▸ Your instructions
Look through the lines below; wherever the word "first" appears, copy that line.

▸ Material shown
++++++++++++++++++++
(** * Reward and termination logic of the ai2thor tasks

    A shallow embedding of [gym_ai2thor/tasks.py]: the three task classes
    [PickUpTask], [PickUpAndFindReceptacleTask] and [ExploreAllObjects],
    their constructors, [transition_reward] and [reset], followed by the
    properties of the specification checked against them.

    Modelling choices.
    - Python numbers (the rewards) are kept abstract: a type [num] with the
      operations the code applies to them ([+], unary [-], the literals [0],
      [50] and [-0.01]).  No algebraic law is assumed, so every statement
      holds for Python floats as well as for exact numbers; the examples run
      on rationals.
    - A method of a task object is a function in a state-and-exception monad
      over the object: it returns a value or raises, together with the object
      as the call left it.
    - [dict]s are finite maps ([gmap]) with string keys, the [discoverd] set
      is a [gset]; the objects of the simulator are records holding the keys
      the code reads.  [print] calls are not modelled. *)

From stdpp Require Import gmap strings list.
From Stdlib Require Import ZArith QArith.
Lemma stage2_elem cfg adapter question k cands c :
  c ∈ stage2 cfg adapter question k cands →
  ∃ c0, c0 ∈ cands ∧ ref c = ref c0 ∧ indexed c = indexed c0
        ∧ similarity c = similarity c0.
Proof.
  unfold stage2.
  destruct (use_reranking cfg),
    (rerank adapter question (chunk_text <$> cands)) as [order|];
    intros Hc%subseteq_take; try by exists c.
  apply select_elem in Hc as (i & s & c0 & _ & Hc0 & ->).
  exists c0. split; [|done]. by eapply list_elem_of_lookup_2.
Qed.





Lemma fit_budget_sublist budget cands : fit_budget budget cands `sublist_of` cands.
Proof.
  revert budget. induction cands as [|c cands IH]; intros budget; simpl; [done|].
  case_decide.
  - by apply sublist_skip.
  - apply sublist_nil_l.
Qed.

Lemma retrieve_inr cfg adapter col idx req cands :
  retrieve sim cfg adapter col idx req = inr cands →
  ∃ k qe,
    validate cfg req = inr k
    ∧ embed adapter (QueryRequest.question req) = Some qe
    ∧ cands = fit_budget (context_budget cfg)
                (stage2 cfg adapter (QueryRequest.question req) k
                   (stage1 sim cfg col idx qe req)).
Proof.
  unfold retrieve. destruct (validate cfg req) as [err|k]; [done|].
  destruct (embed adapter _) as [qe|]; [|done].
  intros [= <-]. by exists k, qe.
Qed.


Lemma query_sources cfg adapter idx req resp :
  query sim cfg adapter idx req = inr resp →
  ∃ cands, retrieve sim cfg adapter Approximate idx req = inr cands
           ∧ sources resp = source_of <$> cands.
Proof.
  unfold query. destruct (retrieve _ _ _ _ _ _) as [err|cands]; [done|].
  destruct cands as [|c cands]; [intros [= <-]; by exists []|].
  destruct (generate _ _ _); [|done]. intros [= <-]. by eexists.
Qed.


(** Retrieval is scoped: a search returns chunks of the container it is
    restricted to, and a response cites chunks of the request's container. *)
Lemma search_scoped_to_container col qe (A : string) limit idx c :
  c ∈ search sim col qe A limit idx →
  Chunker.container_id (chunk (indexed c)) = A.
Proof. by intros (_ & ? & _)%search_elem. Qed.

Lemma query_scoped_to_container cfg adapter idx (req : QueryRequest.t) resp src :
  query sim cfg adapter idx req = inr resp →
  src ∈ sources resp →
  Retriever.container_id src = QueryRequest.container_id req.
Proof.
  intros (cands & Hcands & ->)%query_sources (c & -> & Hc)%list_elem_of_fmap.
  apply retrieve_inr in Hcands as (k & qe & _ & _ & ->).
  apply (sublist_subseteq _ _ (fit_budget_sublist _ _)) in Hc.
  apply stage2_elem in Hc as (c0 & Hc0 & _ & Hindexed & _).
  simpl. rewrite Hindexed. by eapply search_scoped_to_container.
Qed.

End retrieval.



(** ** Text *)

Section text.
Import Text.

Lemma append_cons a (s t : string) : String a s +:+ t = String a (s +:+ t).
Proof. reflexivity. Qed.

Lemma append_nil_r (s : string) : s +:+ "" = s.
Proof. induction s as [|a s IH]; [done|]. by rewrite append_cons, IH. Qed.

Lemma append_assoc (s1 s2 s3 : string) : (s1 +:+ s2) +:+ s3 = s1 +:+ (s2 +:+ s3).
Proof. induction s1 as [|a s1 IH]; [done|]. by rewrite !append_cons, IH. Qed.

Lemma length_append (s1 s2 : string) :
  String.length (s1 +:+ s2) = String.length s1 + String.length s2.
Proof. induction s1 as [|a s1 IH]; [done|]. rewrite append_cons. simpl. by rewrite IH. Qed.

Lemma drop_chars_append (p s : string) : drop_chars (String.length p) (p +:+ s) = s.
Proof. induction p as [|a p IH]; [by destruct s|]. rewrite append_cons. exact IH. Qed.

Lemma length_drop_chars n (s : string) :
  String.length (drop_chars n s) = String.length s - n.
Proof.
  revert s. induction n as [|n IH]; intros [|a s]; simpl; by try lia.
Qed.

Lemma length_tail_chars n (s : string) :
  String.length (tail_chars n s) = n `min` String.length s.
Proof. unfold tail_chars. rewrite length_drop_chars. lia. Qed.

Lemma length_repeat_char a n : String.length (repeat_char a n) = n.
Proof. induction n as [|n IH]; [done|]. simpl. by rewrite IH. Qed.

End text.

(** ** The Chunker: what is emitted accounts for the stream *)

Section chunker_stream.
Import Text Chunker.

Implicit Types (cfg : config) (st : state) (buf ls : list LogLine)
  (out : list emission) (cs : list Chunk) (prev : option string).

Lemma concat_text_app ls1 ls2 :
  concat_text (ls1 ++ ls2) = concat_text ls1 +:+ concat_text ls2.
Proof.
  induction ls1 as [|l ls1 IH]; [done|].
  simpl. fold (concat_text (ls1 ++ ls2)) (concat_text ls1).
  by rewrite IH, append_assoc.
Qed.

Lemma last_text_cons prev c cs : last_text prev (c :: cs) = last_text (Some (text c)) cs.
Proof. unfold last_text. rewrite last_cons. by destruct (last cs). Qed.

Lemma last_text_app prev cs1 cs2 :
  last_text prev (cs1 ++ cs2) = last_text (last_text prev cs1) cs2.
Proof.
  revert prev. induction cs1 as [|c cs1 IH]; intros prev; [done|].
  by rewrite <- app_comm_cons, !last_text_cons, IH.
Qed.

Lemma non_overlap_text_app cfg prev cs1 cs2 :
  non_overlap_text cfg prev (cs1 ++ cs2)
  = non_overlap_text cfg prev cs1 +:+ non_overlap_text cfg (last_text prev cs1) cs2.
Proof.
  revert prev. induction cs1 as [|c cs1 IH]; intros prev; [done|].
  rewrite <- app_comm_cons, last_text_cons. simpl.
  by rewrite IH, append_assoc.
Qed.

Lemma emit_accounts cfg cid why buf st ls :
  buf = buffer st ++ ls →
  accounts cfg cid st ls (emit cfg cid why buf st).
Proof.
  intros Hbuf. unfold emit. destruct buf as [|first rest].
  - symmetry in Hbuf. apply app_eq_nil in Hbuf as [Hb ->].
    unfold accounts. simpl. rewrite Hb. split_and!; done || lia.
  - unfold accounts. simpl. rewrite <- Hbuf. split_and!.
    + done.
    + rewrite drop_chars_append, !append_nil_r, <- concat_text_app.
      by rewrite <- Hbuf.
    + by rewrite !app_nil_r.
    + by repeat constructor.
    + done.
    + lia.
Qed.

Lemma step_accounts cfg cid st ev :
  accounts cfg cid st (lines_of [ev]) (step cfg cid st ev).
Proof.
  destruct ev as [l|now|]; simpl.
  - destruct (natural_trigger cfg (buffer st ++ [l]) (line_timestamp l)) as [why|].
    + by apply emit_accounts.
    + unfold accounts. simpl. rewrite concat_text_app. split_and!; done || lia.
  - destruct (natural_trigger cfg (buffer st) now) as [why|].
    + apply emit_accounts. by rewrite app_nil_r.
    + unfold accounts. simpl. rewrite app_nil_r, append_nil_r.
      split_and!; done || lia.
  - apply emit_accounts. by rewrite app_nil_r.
Qed.

Lemma accounts_trans cfg cid st ls1 ls2 res1 res2 :
  accounts cfg cid st ls1 res1 →
  accounts cfg cid res1.1 ls2 res2 →
  accounts cfg cid st (ls1 ++ ls2) (res2.1, res1.2 ++ res2.2).
Proof.
  intros (Hp1 & Ht1 & Hl1 & Hc1 & Hs1 & Hn1) (Hp2 & Ht2 & Hl2 & Hc2 & Hs2 & Hn2).
  unfold accounts. simpl. rewrite !fmap_app. split_and!.
  - by rewrite last_text_app, <- Hp1.
  - rewrite non_overlap_text_app, <- Hp1, append_assoc, Ht2.
    by rewrite <- append_assoc, Ht1, concat_text_app, append_assoc.
  - rewrite concat_app, <- app_assoc, Hl2, !app_assoc. by rewrite Hl1.
  - by apply Forall_app.
  - rewrite Hs1, Hs2, Hn1, length_app. by rewrite seq_app.
  - rewrite Hn2, Hn1, length_app. lia.
Qed.

Lemma lines_of_app evs1 evs2 : lines_of (evs1 ++ evs2) = lines_of evs1 ++ lines_of evs2.
Proof.
  induction evs1 as [|[l|now|] evs1 IH]; simpl; by rewrite ?IH.
Qed.

Lemma run_accounts cfg cid evs st :
  accounts cfg cid st (lines_of evs) (run cfg cid evs st).
Proof.
  revert st. induction evs as [|ev evs IH]; intros st.
  - unfold accounts. simpl. rewrite app_nil_r, append_nil_r. split_and!; done || lia.
  - change (ev :: evs) with ([ev] ++ evs) at 1. rewrite lines_of_app.
    cbn [run]. pose proof (step_accounts cfg cid st ev) as Hstep.
    destruct (step cfg cid st ev) as [st1 out1].
    pose proof (IH st1) as Hrun.
    destruct (run cfg cid evs st1) as [st2 out2].
    apply (accounts_trans cfg cid st _ _ (st1, out1) (st2, out2)); done.
Qed.

Lemma run_app cfg cid evs1 evs2 st :
  run cfg cid (evs1 ++ evs2) st
  = ((run cfg cid evs2 (run cfg cid evs1 st).1).1,
     (run cfg cid evs1 st).2 ++ (run cfg cid evs2 (run cfg cid evs1 st).1).2).
Proof.
  revert st. induction evs1 as [|ev evs1 IH]; intros st.
  - simpl. by destruct (run cfg cid evs2 st).
  - simpl. destruct (step cfg cid st ev) as [st1 out1]. rewrite IH.
    destruct (run cfg cid evs1 st1) as [st2 out2]. simpl.
    destruct (run cfg cid evs2 st2) as [st3 out3]. simpl. by rewrite app_assoc.
Qed.

(** A stop leaves nothing in the buffer. *)
Lemma run_stop_buffer cfg cid evs st :
  buffer (run cfg cid (evs ++ [Stop]) st).1 = [].
Proof.
  rewrite run_app. simpl. unfold emit.
  by destruct (buffer (run cfg cid evs st).1).
Qed.

End chunker_stream.

(** ** The Chunker: the shape of what is emitted *)

Section chunker_emissions.
Import Text Chunker.

Implicit Types (cfg : config) (st : state) (buf ls : list LogLine)
  (out : list emission) (prev : option string).

Lemma chained_app cfg prev out1 out2 :
  chained cfg prev out1 →
  chained cfg (last_text prev (emitted <$> out1)) out2 →
  chained cfg prev (out1 ++ out2).
Proof.
  revert prev. induction out1 as [|e out1 IH]; intros prev; [done|].
  rewrite fmap_cons, last_text_cons. simpl. intros (? & ? & ? & ?) ?.
  split_and!; [done..|]. by apply IH.
Qed.

Lemma chained_elem cfg prev out e :
  chained cfg prev out → e ∈ out →
  ∃ prev', text (emitted e) = overlap_prefix cfg prev' +:+ concat_text (lines e)
           ∧ line_count (emitted e) = length (lines e)
           ∧ lines e ≠ [].
Proof.
  revert prev. induction out as [|e' out IH]; intros prev; [by intros _ ?%elem_of_nil|].
  simpl. intros (? & ? & ? & Hrest) [->|Hin]%elem_of_cons; [by exists prev|].
  by eapply IH.
Qed.

Lemma emit_chained cfg cid why buf st :
  chained cfg (previous st) (emit cfg cid why buf st).2.
Proof. unfold emit. by destruct buf. Qed.

Lemma step_chained cfg cid st ev :
  chained cfg (previous st) (step cfg cid st ev).2.
Proof.
  destruct ev as [l|now|]; simpl.
  - destruct (natural_trigger _ _ _); [apply emit_chained|done].
  - destruct (natural_trigger _ _ _); [apply emit_chained|done].
  - apply emit_chained.
Qed.

Lemma run_chained cfg cid evs st :
  chained cfg (previous st) (run cfg cid evs st).2.
Proof.
  revert st. induction evs as [|ev evs IH]; intros st; [done|].
  cbn [run]. pose proof (step_chained cfg cid st ev) as Hstep.
  pose proof (step_accounts cfg cid st ev) as (Hprev & _).
  destruct (step cfg cid st ev) as [st1 out1].
  pose proof (IH st1) as Hrun.
  destruct (run cfg cid evs st1) as [st2 out2]. simpl in *.
  apply chained_app; [done|]. by rewrite <- Hprev.
Qed.

Lemma length_overlap_prefix cfg prev :
  String.length (overlap_prefix cfg prev) ≤ overlap_chars cfg.
Proof.
  destruct prev as [t|]; simpl; [|lia]. rewrite length_tail_chars. lia.
Qed.

Lemma natural_trigger_None cfg buf now :
  natural_trigger cfg buf now = None → quiet cfg buf.
Proof.
  unfold natural_trigger, quiet. destruct buf as [|first rest]; [by left|].
  repeat case_decide; try done; intros _; right; lia.
Qed.

Lemma natural_trigger_Some cfg buf now why :
  natural_trigger cfg buf now = Some why →
  buf ≠ [] ∧ why ≠ ForcedFlush
  ∧ match why with
    | MaxSize => max_chunk_size cfg ≤ buffer_size buf
    | MaxLines => buffer_size buf < max_chunk_size cfg ∧ max_lines cfg ≤ length buf
    | Timeout =>
        buffer_size buf < max_chunk_size cfg ∧ length buf < max_lines cfg
        ∧ ∃ first rest, buf = first :: rest
            ∧ (timeout_seconds cfg < now - line_timestamp first)%Z
    | ForcedFlush => False
    end.
Proof.
  unfold natural_trigger. destruct buf as [|first rest]; [done|].
  repeat case_decide; try done; intros [= <-]; split_and!; try done; try lia.
  by exists first, rest.
Qed.

Lemma emit_bounded cfg cid why buf st :
  quiet cfg (removelast buf) →
  (why = MaxSize → max_chunk_size cfg ≤ buffer_size buf) →
  (why = MaxLines → max_lines cfg ≤ length buf) →
  calm cfg (emit cfg cid why buf st).1
  ∧ Forall (bounded cfg) (emit cfg cid why buf st).2.
Proof.
  intros Hquiet Hsize Hlines. unfold emit. destruct buf as [|first rest]; simpl.
  - split; [|done]. split; by left.
  - split; [split; by left|]. apply Forall_singleton. by split_and!.
Qed.
(** * hello-world-strand-agents: the agent client and its tool functions

    A shallow embedding of [src/agents/ollama_agent.py],
    [src/agents/specialized_agents.py], [src/config/ollama_config.py] and
    [src/tools/custom_tools.py], and the properties the specification states
    about them.

    Conventions of the embedding.
    - A Python [str] is a [string]; a character stands for the code point of
      the same number, so the strings of the model are the Latin-1 ones.
    - A Python [float] is a binary64 primitive float; [+], [-], [*] are the
      IEEE operations, [/] raises [ZeroDivisionError] on a zero divisor.
    - A dynamically typed value is a [pyval]; a dict keeps its insertion order
      and is an association list.
    - A call that can raise returns an [outcome]; code with effects (the log,
      the requests handed to the client library, the fields of [self]) runs in
      the state monad [M]. *)

From Stdlib Require Import ZArith List String Ascii Bool Lia Floats Sorted Permutation.
Import ListNotations.

Set Warnings "-inexact-float,-register-all".

Local Open Scope string_scope.
Local Open Scope list_scope.

(** ** Python values *)

Module Py.

(** An exception object: its class and the text [str(e)] gives. Every
    exception of the model is an instance of [Exception], as the faults of a
    request and of reading its response are; [KeyboardInterrupt],
    [SystemExit], [GeneratorExit] and [asyncio.CancelledError], which an
    [except Exception] lets through, come from outside the program and are
    not modelled. *)
Record exn := mk_exn {
  exn_class : string;
  exn_str : string
}.

Inductive outcome (A : Type) : Type :=
| Return (a : A)
| Raise (e : exn).

Arguments Return {A} a.
Arguments Raise {A} e.

Definition obind {A B} (o : outcome A) (k : A -> outcome B) : outcome B :=
  match o with
  | Return a => k a
  | Raise e => Raise e
  end.

(** [PIter items fin] is a lazy iterator (a generator): it hands out [items]
    one by one and then stops, normally ([fin = None]) or by raising. *)
Inductive pyval :=
| PNone
| PBool (b : bool)
| PInt (z : Z)
| PFloat (f : float)
| PStr (s : string)
| PList (l : list pyval)
| PDict (d : list (string * pyval))
| PIter (items : list pyval) (fin : option exn).

Definition pydict := list (string * pyval).

Fixpoint dict_get {V : Type} (d : list (string * V)) (k : string) : option V :=
  match d with
  | [] => None
  | (k', v) :: d' => if String.eqb k' k then Some v else dict_get d' k
  end.

(** [k in d] *)
Definition dict_has {V : Type} (d : list (string * V)) (k : string) : bool :=
  match dict_get d k with
  | Some _ => true
  | None => false
  end.

Definition TypeError (msg : string) : exn := mk_exn "TypeError" msg.
Definition ValueError (msg : string) : exn := mk_exn "ValueError" msg.
Definition ZeroDivisionError (msg : string) : exn := mk_exn "ZeroDivisionError" msg.

(** [str(KeyError(k))] is [repr(k)]; the keys this program subscripts with
    are plain identifiers, whose [repr] wraps them in single quotes. *)
Definition KeyError (k : string) : exn := mk_exn "KeyError" ("'" ++ k ++ "'")%string.

Definition type_name (v : pyval) : string :=
  match v with
  | PNone => "NoneType"
  | PBool _ => "bool"
  | PInt _ => "int"
  | PFloat _ => "float"
  | PStr _ => "str"
  | PList _ => "list"
  | PDict _ => "dict"
  | PIter _ _ => "generator"
  end.

(** [v[k]] for a string key [k] (messages as CPython 3.11 words them). *)
Definition subscript (v : pyval) (k : string) : outcome pyval :=
  match v with
  | PDict d =>
      match dict_get d k with
      | Some x => Return x
      | None => Raise (KeyError k)
      end
  | PStr _ => Raise (TypeError "string indices must be integers, not 'str'")
  | PList _ => Raise (TypeError "list indices must be integers or slices, not str")
  | _ => Raise (TypeError ("'" ++ type_name v ++ "' object is not subscriptable")%string)
  end.

(** [iter(v)] run to its end: the items it hands out and how it stops. *)
Definition py_iter (v : pyval) : outcome (list pyval * option exn) :=
  match v with
  | PList l => Return (l, None)
  | PDict d => Return (map (fun kv => PStr (fst kv)) d, None)
  | PStr s => Return (map (fun c => PStr (String c EmptyString)) (list_ascii_of_string s), None)
  | PIter items fin => Return (items, fin)
  | _ => Raise (TypeError ("'" ++ type_name v ++ "' object is not iterable")%string)
  end.

(** Truth value of a [str]: empty is false. *)
Definition str_truthy (s : string) : bool := negb (String.eqb s "").

(** Truth value of an [Optional[str]]: [None] and [''] are false. *)
Definition opt_str_truthy (o : option string) : bool :=
  match o with
  | Some s => str_truthy s
  | None => false
  end.

(** *** [str] methods *)

Definition isspace (c : ascii) : bool :=
  let n := N_of_ascii c in
  (((9 <=? n) && (n <=? 13)) || ((28 <=? n) && (n <=? 32)) || (n =? 133) || (n =? 160))%N.

Definition lower_char (c : ascii) : ascii :=
  let n := N_of_ascii c in
  if (((65 <=? n) && (n <=? 90)) || ((192 <=? n) && (n <=? 222) && negb (n =? 215)))%N
  then ascii_of_N (n + 32) else c.

(** [s.lower()] *)
Fixpoint lower (s : string) : string :=
  match s with
  | EmptyString => EmptyString
  | String c s' => String (lower_char c) (lower s')
  end.

Definition cons_nonempty (w : string) (ws : list string) : list string :=
  if String.eqb w "" then ws else w :: ws.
++++++++++++++++++++
▸ Task output
  intros Hbuf. unfold emit. destruct buf as [|first rest].
  unfold natural_trigger, quiet. destruct buf as [|first rest]; [by left|].
        ∧ ∃ first rest, buf = first :: rest
            ∧ (timeout_seconds cfg < now - line_timestamp first)%Z
  unfold natural_trigger. destruct buf as [|first rest]; [done|].
  by exists first, rest.
  intros Hquiet Hsize Hlines. unfold emit. destruct buf as [|first rest]; simpl.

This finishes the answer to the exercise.